On December 16th, Evercore Partners initiated coverage on Ericsson, at Equal Weight, with an $11 price target. According to the report's authors, "[w]e view ERIC as a modest-growth cyclical play on increased's port wireless network traffic." In addition, the report observed that "[w]e view ERIC's margin profile and valuation as early cycle /depressed but look for expansion through the cycle, as spending shifts from low-margin coverage to high-margin capacity and 4G patterns shift from the US to the rest of the world….[and we] expect the 4G spend, which is well underway in the US, to spread to international markets in the coming years in the form of both coverage and/or capacity upgrades to 'modernized' networks."
Notwithstanding, the authors surmised, "[w]e see ERIC's ~5% networks margins as depressed versus a more normalized 12-18% range, in part due to its "modernization" program in Europe." Moreover, the report continued, "[w]e estimate ~$1B in royalty revenues for ERIC from handsets and infrastructure, based on 30,000 patents….[and we] are encouraged by ERIC's efforts to monetize its patents and will closely watch its Samsung case for a shift towards a volume based IP revenue model and potential upside to our forecasts."
With respect to small-cell related observations, the report notes, "Small cells a "wild card" which could take some "oomph" out of the capacity phase, but ERIC has incumbent advantage." This is because, "[w]e see small cells as a possible threat to ERIC who, as the leading macro-cell player, only has share to lose should the promise of openness play out in small cells, but also faces a potentially challenging margin structure for small cells versus its channel card/ software capacity upgrade model.

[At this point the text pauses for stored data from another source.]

(* ===== verification/Bus.v ===== *)
(** * libs/go/events: subjects, publishing, the outbox relay and consumers

    [subjects.go], [jetstream.go], [outbox.go] and [consumer.go], and the launch of
    a campaign as services/campaign/cmd/server announces it.  The NATS server
    is a class of states with its documented behaviour as laws; the outbox table is
    a list of rows whose statements may be refused, or executed without an answer. *)

From S2P Require Import Prelude GoTime Kv Float64 GoStrings Campaign CampaignSafety CampaignApi.

Open Scope Z_scope.

(** ** Subjects and streams *)

Definition subjects : list string :=
  ["call.initiated"; "call.answered"; "call.completed"; "call.recording.uploaded"; "call.provider.event";
   "lead.created"; "lead.scored"; "lead.hot.detected"; "handoff.requested"; "handoff.completed";
   "wa.template.sent"; "wa.template.delivered"; "wa.template.failed"; "wa.message.received"; "wa.message.sent";
   "wa.optout"; "wa.status.updated"; "billing.usage"; "billing.cap.hit"; "campaign.launched"; "campaign.paused";
   "site.visit.scheduled"; "site.visit.completed"; "claim.violation"; "freeswitch.channel.created";
   "freeswitch.channel.answered"; "freeswitch.channel.hangup"; "freeswitch.recording.stopped";
   "freeswitch.audio_stream.started"; "freeswitch.audio_stream.stopped"; "freeswitch.audio_stream.error";
   "freeswitch.audio_stream.event"]%string.

Record StreamSpec := mkStream { st_Name : string; st_Subjects : list string }.

Definition DefaultStreams : list StreamSpec :=
  [mkStream "CAPSY_CALL" ["call.>"]; mkStream "CAPSY_LEAD" ["lead.>"]; mkStream "CAPSY_HANDOFF" ["handoff.>"];
   mkStream "CAPSY_WA" ["wa.>"]; mkStream "CAPSY_BILLING" ["billing.>"]; mkStream "CAPSY_CAMPAIGN" ["campaign.>"];
   mkStream "CAPSY_SITE" ["site.>"]; mkStream "CAPSY_CLAIM" ["claim.>"]; mkStream "CAPSY_FREESWITCH" ["freeswitch.>"]]%string.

On a positive note, however, the authors continued, that "we are encouraged by ERIC's purchase of carrier WiFi-play Belair networks who along with CSCO and RKUS are the three leading carrier WiFi providers….[and we] see the "het net" or heterogeneous network of the future comprised of all different sizes, shapes and configurations, from the 50W 4G macro cell to the 50mW 4G/Wi-Fi femto cell, with a myriad of products in between." Therefore, the authors continued, "[w]e believe this complexity should benefit a full systems supplier such as ERIC in the coming cycle.